» **WORK INSTRUCTION**: Keep to one stretch of the data below, the lines from the one with "Definition file_deleted (j" up to and including the one with "the handshake failed)", and return that stretch exactly.

» **DATA IN THIS EXERCISE**:
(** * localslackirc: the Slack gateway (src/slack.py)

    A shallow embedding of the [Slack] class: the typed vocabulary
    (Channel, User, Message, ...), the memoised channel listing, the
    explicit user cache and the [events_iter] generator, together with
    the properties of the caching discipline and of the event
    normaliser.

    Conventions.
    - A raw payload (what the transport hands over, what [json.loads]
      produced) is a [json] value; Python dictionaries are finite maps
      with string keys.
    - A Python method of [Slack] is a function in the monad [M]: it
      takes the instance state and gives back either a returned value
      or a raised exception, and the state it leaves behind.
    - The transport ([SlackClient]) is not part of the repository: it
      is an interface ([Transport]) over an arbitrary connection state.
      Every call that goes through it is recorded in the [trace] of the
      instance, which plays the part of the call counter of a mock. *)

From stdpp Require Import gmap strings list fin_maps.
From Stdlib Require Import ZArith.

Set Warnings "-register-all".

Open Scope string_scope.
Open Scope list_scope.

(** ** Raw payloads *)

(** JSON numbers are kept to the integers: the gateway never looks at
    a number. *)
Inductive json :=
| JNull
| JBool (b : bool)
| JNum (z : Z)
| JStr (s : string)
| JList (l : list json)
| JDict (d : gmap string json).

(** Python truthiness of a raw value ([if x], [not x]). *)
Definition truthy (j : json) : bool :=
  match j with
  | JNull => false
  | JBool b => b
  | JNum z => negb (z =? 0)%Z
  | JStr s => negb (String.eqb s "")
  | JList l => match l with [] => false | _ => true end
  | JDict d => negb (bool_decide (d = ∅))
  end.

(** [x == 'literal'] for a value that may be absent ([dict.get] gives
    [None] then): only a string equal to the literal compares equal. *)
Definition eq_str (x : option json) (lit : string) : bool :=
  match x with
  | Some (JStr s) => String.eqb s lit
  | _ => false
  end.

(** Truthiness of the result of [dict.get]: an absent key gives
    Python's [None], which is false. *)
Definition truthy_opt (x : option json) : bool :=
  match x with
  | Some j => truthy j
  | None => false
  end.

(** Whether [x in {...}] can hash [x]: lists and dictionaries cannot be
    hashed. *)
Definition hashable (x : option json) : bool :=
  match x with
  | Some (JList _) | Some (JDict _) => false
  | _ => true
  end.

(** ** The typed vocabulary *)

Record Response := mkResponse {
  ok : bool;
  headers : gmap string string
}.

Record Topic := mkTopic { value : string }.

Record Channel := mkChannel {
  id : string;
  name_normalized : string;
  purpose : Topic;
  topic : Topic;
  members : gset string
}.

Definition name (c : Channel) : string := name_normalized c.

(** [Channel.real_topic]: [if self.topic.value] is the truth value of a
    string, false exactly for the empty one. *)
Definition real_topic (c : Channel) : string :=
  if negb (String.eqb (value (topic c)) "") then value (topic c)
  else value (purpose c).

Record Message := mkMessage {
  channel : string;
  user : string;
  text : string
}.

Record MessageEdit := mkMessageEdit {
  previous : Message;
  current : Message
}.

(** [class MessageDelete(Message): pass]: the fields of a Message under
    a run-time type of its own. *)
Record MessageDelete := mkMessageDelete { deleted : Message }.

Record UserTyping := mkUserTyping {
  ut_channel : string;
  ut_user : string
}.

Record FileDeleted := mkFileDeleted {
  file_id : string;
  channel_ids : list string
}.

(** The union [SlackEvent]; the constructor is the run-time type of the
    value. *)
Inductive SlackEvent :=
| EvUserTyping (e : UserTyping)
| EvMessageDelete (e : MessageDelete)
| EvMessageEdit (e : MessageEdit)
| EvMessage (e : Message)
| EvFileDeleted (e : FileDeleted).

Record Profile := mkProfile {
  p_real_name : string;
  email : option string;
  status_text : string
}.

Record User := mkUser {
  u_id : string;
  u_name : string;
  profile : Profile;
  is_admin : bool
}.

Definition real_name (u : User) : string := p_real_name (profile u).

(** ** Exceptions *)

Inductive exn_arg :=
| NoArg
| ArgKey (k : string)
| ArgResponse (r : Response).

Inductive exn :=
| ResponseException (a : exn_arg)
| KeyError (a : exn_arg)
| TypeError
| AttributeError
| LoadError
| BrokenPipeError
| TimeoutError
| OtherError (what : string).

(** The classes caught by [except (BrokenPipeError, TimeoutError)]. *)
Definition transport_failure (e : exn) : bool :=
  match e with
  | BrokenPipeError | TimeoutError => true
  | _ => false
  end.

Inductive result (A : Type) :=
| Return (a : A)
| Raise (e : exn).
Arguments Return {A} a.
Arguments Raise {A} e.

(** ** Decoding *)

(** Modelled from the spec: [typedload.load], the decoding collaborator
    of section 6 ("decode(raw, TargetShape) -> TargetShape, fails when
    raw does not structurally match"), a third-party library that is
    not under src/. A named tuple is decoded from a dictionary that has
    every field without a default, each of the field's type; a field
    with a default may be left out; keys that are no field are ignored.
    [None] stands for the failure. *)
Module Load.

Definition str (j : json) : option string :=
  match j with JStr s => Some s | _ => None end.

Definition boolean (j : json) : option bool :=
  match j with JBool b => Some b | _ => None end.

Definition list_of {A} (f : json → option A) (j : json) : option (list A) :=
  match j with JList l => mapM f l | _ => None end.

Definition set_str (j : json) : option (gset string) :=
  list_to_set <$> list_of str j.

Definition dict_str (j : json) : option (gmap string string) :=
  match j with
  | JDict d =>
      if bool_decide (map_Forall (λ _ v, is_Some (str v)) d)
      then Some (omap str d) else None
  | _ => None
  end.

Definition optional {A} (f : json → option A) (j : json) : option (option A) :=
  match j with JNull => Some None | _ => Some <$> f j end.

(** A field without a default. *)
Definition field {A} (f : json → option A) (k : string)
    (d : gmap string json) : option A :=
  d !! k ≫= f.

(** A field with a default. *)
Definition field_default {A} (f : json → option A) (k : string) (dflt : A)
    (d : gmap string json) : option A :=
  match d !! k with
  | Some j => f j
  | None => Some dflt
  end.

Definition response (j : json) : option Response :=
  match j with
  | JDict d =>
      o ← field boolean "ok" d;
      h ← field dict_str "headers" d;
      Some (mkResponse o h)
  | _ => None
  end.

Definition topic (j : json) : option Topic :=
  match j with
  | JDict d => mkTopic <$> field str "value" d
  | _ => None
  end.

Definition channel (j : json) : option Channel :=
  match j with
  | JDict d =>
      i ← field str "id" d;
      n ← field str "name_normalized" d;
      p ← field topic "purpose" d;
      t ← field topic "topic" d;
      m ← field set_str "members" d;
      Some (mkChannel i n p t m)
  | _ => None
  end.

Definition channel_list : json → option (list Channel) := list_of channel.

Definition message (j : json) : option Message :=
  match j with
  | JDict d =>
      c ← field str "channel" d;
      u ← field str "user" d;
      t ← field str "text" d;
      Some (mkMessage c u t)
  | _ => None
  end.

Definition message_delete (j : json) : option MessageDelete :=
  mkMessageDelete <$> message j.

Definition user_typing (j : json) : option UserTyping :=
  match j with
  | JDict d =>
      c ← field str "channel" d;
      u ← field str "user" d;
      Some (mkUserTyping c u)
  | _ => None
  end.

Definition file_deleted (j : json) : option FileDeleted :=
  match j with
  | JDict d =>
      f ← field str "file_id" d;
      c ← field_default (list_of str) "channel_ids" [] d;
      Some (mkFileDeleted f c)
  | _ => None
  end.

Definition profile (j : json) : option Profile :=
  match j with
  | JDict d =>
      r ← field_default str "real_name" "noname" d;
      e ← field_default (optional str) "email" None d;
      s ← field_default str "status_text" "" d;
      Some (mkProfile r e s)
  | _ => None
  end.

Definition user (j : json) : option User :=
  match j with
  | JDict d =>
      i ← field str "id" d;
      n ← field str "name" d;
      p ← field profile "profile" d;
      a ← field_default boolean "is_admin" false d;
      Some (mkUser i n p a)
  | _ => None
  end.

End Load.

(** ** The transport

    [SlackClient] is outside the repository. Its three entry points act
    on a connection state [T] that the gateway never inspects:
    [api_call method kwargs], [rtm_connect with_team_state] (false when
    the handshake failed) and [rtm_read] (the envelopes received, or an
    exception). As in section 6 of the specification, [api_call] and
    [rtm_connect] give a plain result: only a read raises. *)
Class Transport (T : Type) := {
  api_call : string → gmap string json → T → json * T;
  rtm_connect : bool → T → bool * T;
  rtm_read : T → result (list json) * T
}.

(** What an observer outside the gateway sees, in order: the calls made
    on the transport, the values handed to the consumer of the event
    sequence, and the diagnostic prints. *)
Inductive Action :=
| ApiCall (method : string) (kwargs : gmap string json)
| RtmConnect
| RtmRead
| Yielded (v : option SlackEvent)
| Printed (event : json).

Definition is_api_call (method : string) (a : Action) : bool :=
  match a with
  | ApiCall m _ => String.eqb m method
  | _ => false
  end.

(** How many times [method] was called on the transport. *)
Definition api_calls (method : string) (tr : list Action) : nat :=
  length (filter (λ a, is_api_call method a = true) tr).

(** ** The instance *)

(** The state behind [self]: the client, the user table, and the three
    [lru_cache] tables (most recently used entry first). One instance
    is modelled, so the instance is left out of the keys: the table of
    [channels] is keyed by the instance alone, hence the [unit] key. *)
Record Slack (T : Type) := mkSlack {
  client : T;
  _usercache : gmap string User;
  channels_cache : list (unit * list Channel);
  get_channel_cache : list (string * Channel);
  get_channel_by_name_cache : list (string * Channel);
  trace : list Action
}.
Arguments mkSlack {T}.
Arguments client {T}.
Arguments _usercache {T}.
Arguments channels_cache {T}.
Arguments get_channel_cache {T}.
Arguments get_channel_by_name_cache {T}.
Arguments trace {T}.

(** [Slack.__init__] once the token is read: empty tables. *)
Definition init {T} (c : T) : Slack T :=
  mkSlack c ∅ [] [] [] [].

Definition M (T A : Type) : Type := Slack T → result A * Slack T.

» **ANSWER TO THE PROBLEM**:
Definition file_deleted (j : json) : option FileDeleted :=
  match j with
  | JDict d =>
      f ← field str "file_id" d;
      c ← field_default (list_of str) "channel_ids" [] d;
      Some (mkFileDeleted f c)
  | _ => None
  end.

Definition profile (j : json) : option Profile :=
  match j with
  | JDict d =>
      r ← field_default str "real_name" "noname" d;
      e ← field_default (optional str) "email" None d;
      s ← field_default str "status_text" "" d;
      Some (mkProfile r e s)
  | _ => None
  end.

Definition user (j : json) : option User :=
  match j with
  | JDict d =>
      i ← field str "id" d;
      n ← field str "name" d;
      p ← field profile "profile" d;
      a ← field_default boolean "is_admin" false d;
      Some (mkUser i n p a)
  | _ => None
  end.

End Load.

(** ** The transport

    [SlackClient] is outside the repository. Its three entry points act
    on a connection state [T] that the gateway never inspects:
    [api_call method kwargs], [rtm_connect with_team_state] (false when
    the handshake failed) and [rtm_read] (the envelopes received, or an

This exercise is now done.